The workshop programme is now available at http://www.bbk.ac.uk/reluctantinternationalists/events/

The workshop is co-hosted by Contemporary European History and has three main aims:

  • First, it attempts to look beyond the self-declared liberal elites to identify other groups who built or dismantled international institutions. The workshop aims to shed light on who these (inter)national agents were, and why, when, and with what results they argued that some form of internationalism was practicable, necessary, or unavoidable.
  • Second, the workshop seeks to bring into focus alternative chronologies and periodizations of European history.

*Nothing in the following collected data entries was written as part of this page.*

(* ===== verification/ValidatorSubmit.v ===== *)
(** * When the form of the validator is submitted *)

From Stdlib Require Import ZArith Lia.
From stdpp Require Import base tactics list numbers strings.
From S2P Require Import Prelude JsValue Md5 ValidPage ValidMethods ValidRules Validator ValidatorProps ValidatorForm.
Local Open Scope Z_scope.
Local Open Scope valid_scope.

(** The form leaves the page, or the submit handler of the user gets it. *)
Definition is_submission (o : output) : bool := match o with OSubmit | OHandler _ => true | _ => false end.
Definition submissions (s : state) : list output := filter (fun o => is_submission o = true) (outs s).
Definition quiet_part (s : state) : list output * bool * bool :=
  (submissions s, cancelSubmit (s_control s), formSubmitted (s_control s)).

#[export] Instance quiet_undisplayed : Undisplayed quiet_part.
Proof. by split. Qed.
Lemma q_emit o : is_submission o = false -> keeps (same quiet_part) (emit o).
Proof.
  intros Ho s. unfold same, quiet_part, submissions, emit, modify. cbn [fst outs set_outs]. do 2 f_equal.
  rewrite filter_app. rewrite (filter_cons_False _ o) by by rewrite Ho. by rewrite app_nil_r.
Qed.
#[export] Hint Resolve quiet_undisplayed : keeps.
#[export] Hint Extern 3 (keeps (same quiet_part) (modify _)) => (apply keeps_modify; intros ?; reflexivity) : keeps.
#[export] Hint Extern 3 (keeps (same quiet_part) (emit _)) => (apply q_emit; reflexivity) : keeps.

(** ** Only the event submit and the answers submit the form *)

Section Quiet.
Context {W : Page} (C : settings).
Local Abbreviation Q m := (keeps (same quiet_part) m).

Lemma q_formatAndAdd k m param : Q (formatAndAdd C k m param).
Proof. unfold formatAndAdd, put_errorList, put_errorMap, put_submitted. keeps_solve. Qed.
Lemma q_showErrors e : Q (showErrors C e).
Proof. unfold showErrors, put_errorMap, put_errorList, put_successList. keeps_solve. Qed.
Lemma q_startRequest n : Q (startRequest n).
Proof. unfold startRequest, put_pendingRequest, put_pending. keeps_solve. Qed.
Lemma q_send k n i v param : Q (send k n i v param).
Proof. unfold send, put_ports, put_requests. keeps_solve. Qed.
Lemma q_previousValue k f : Q (previousValue C k f).
Proof. unfold previousValue, put_prevs, put_prev_of. keeps_solve. Qed.
Lemma q_put_previous i h : Q (put_previous i h).
Proof. unfold put_previous, put_prevs. keeps_solve. Qed.
Lemma q_set_remote_message n m : Q (set_remote_message n m).
Proof. unfold set_remote_message. keeps_solve. Qed.
Hint Resolve q_formatAndAdd q_showErrors q_startRequest q_send q_previousValue q_put_previous q_set_remote_message : keeps.
Lemma q_remote v k f param : Q (remote C v k f param).
Proof. unfold remote. keeps_solve. Qed.
Lemma q_equalTo v k param : Q (equalTo C v k param).
Proof. unfold equalTo, put_blurs. keeps_solve. Qed.
Hint Resolve q_remote q_equalTo : keeps.
Lemma q_check_rules k f v l mm : Q (check_rules C k f v l mm).
Proof.
  revert mm. induction l as [|[m param] l IH]; intros mm; cbn [check_rules]; [keeps_solve|].
  keeps_step; [keeps_solve|]. keeps_step; [unfold call_method, range_result; keeps_solve|].
  unfold put_toHide. keeps_solve.
Qed.
Hint Resolve q_check_rules : keeps.
Lemma q_check k : Q (check C k).
Proof. unfold check, put_successList. keeps_solve. Qed.
Hint Resolve q_check : keeps.
Lemma q_form : Q (form C).
Proof. unfold form, checkForm, put_currentElements, put_submitted, put_invalid. keeps_solve. Qed.
Lemma q_element k : Q (element C k).
Proof. unfold element, put_lastElement, put_currentElements, put_invalid, put_toHide. keeps_solve. Qed.
Lemma q_onfocusin k : Q (onfocusin C k).
Proof. unfold onfocusin, unhighlight, put_lastActive. keeps_solve. Qed.
Lemma q_findLastActive : Q findLastActive.
Proof. unfold findLastActive. keeps_solve. Qed.
Hint Resolve q_element q_onfocusin q_findLastActive : keeps.
Lemma q_focusInvalid : Q (focusInvalid C).
Proof. unfold focusInvalid. keeps_solve. Qed.
Lemma q_is_submitted f : Q (is_submitted f).
Proof. unfold is_submitted. keeps_solve. Qed.
Lemma q_onblur k : Q (onblur C k).
Proof. unfold onblur. keeps_solve. Qed.
Lemma q_resetForm : Q (resetForm C).
Proof. unfold resetForm, put_submitted, put_lastElement, put_pg, put_prev_of. keeps_solve. Qed.
Hint Resolve q_is_submitted q_onblur q_resetForm : keeps.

We wish to revisit and revise the by now standard narrative of internationalism’s rise, decline and rise – from its rediscovery in the aftermath of the First World War, and a new enthusiasm for international institutions in the subsequent decade; to its spectacular failure in the era of protectionism, racial conflict and the destruction of the international architecture; to its triumph in the second post-war era; and, after the worst of the Cold War freeze, the flourishing of a new global era in the 1970s. We wish to re-examine variations of this narrative, and recover nuances and pinpoint different trajectories for different international projects.
  • Third, the workshop seeks to foreground Europe’s place in the history of internationalism. We are particularly interested in how international cooperation has evolved within European nation-states, and how concepts have differed within different parts of Europe and European peripheries.

Each of the seven panels will examine one group with international connections (relief workers, women, children, refugees, collaborators, soldiers, and ‘experts’) and identify continuities and disjunctures in the appeal and application of different internationalist programmes and agendas.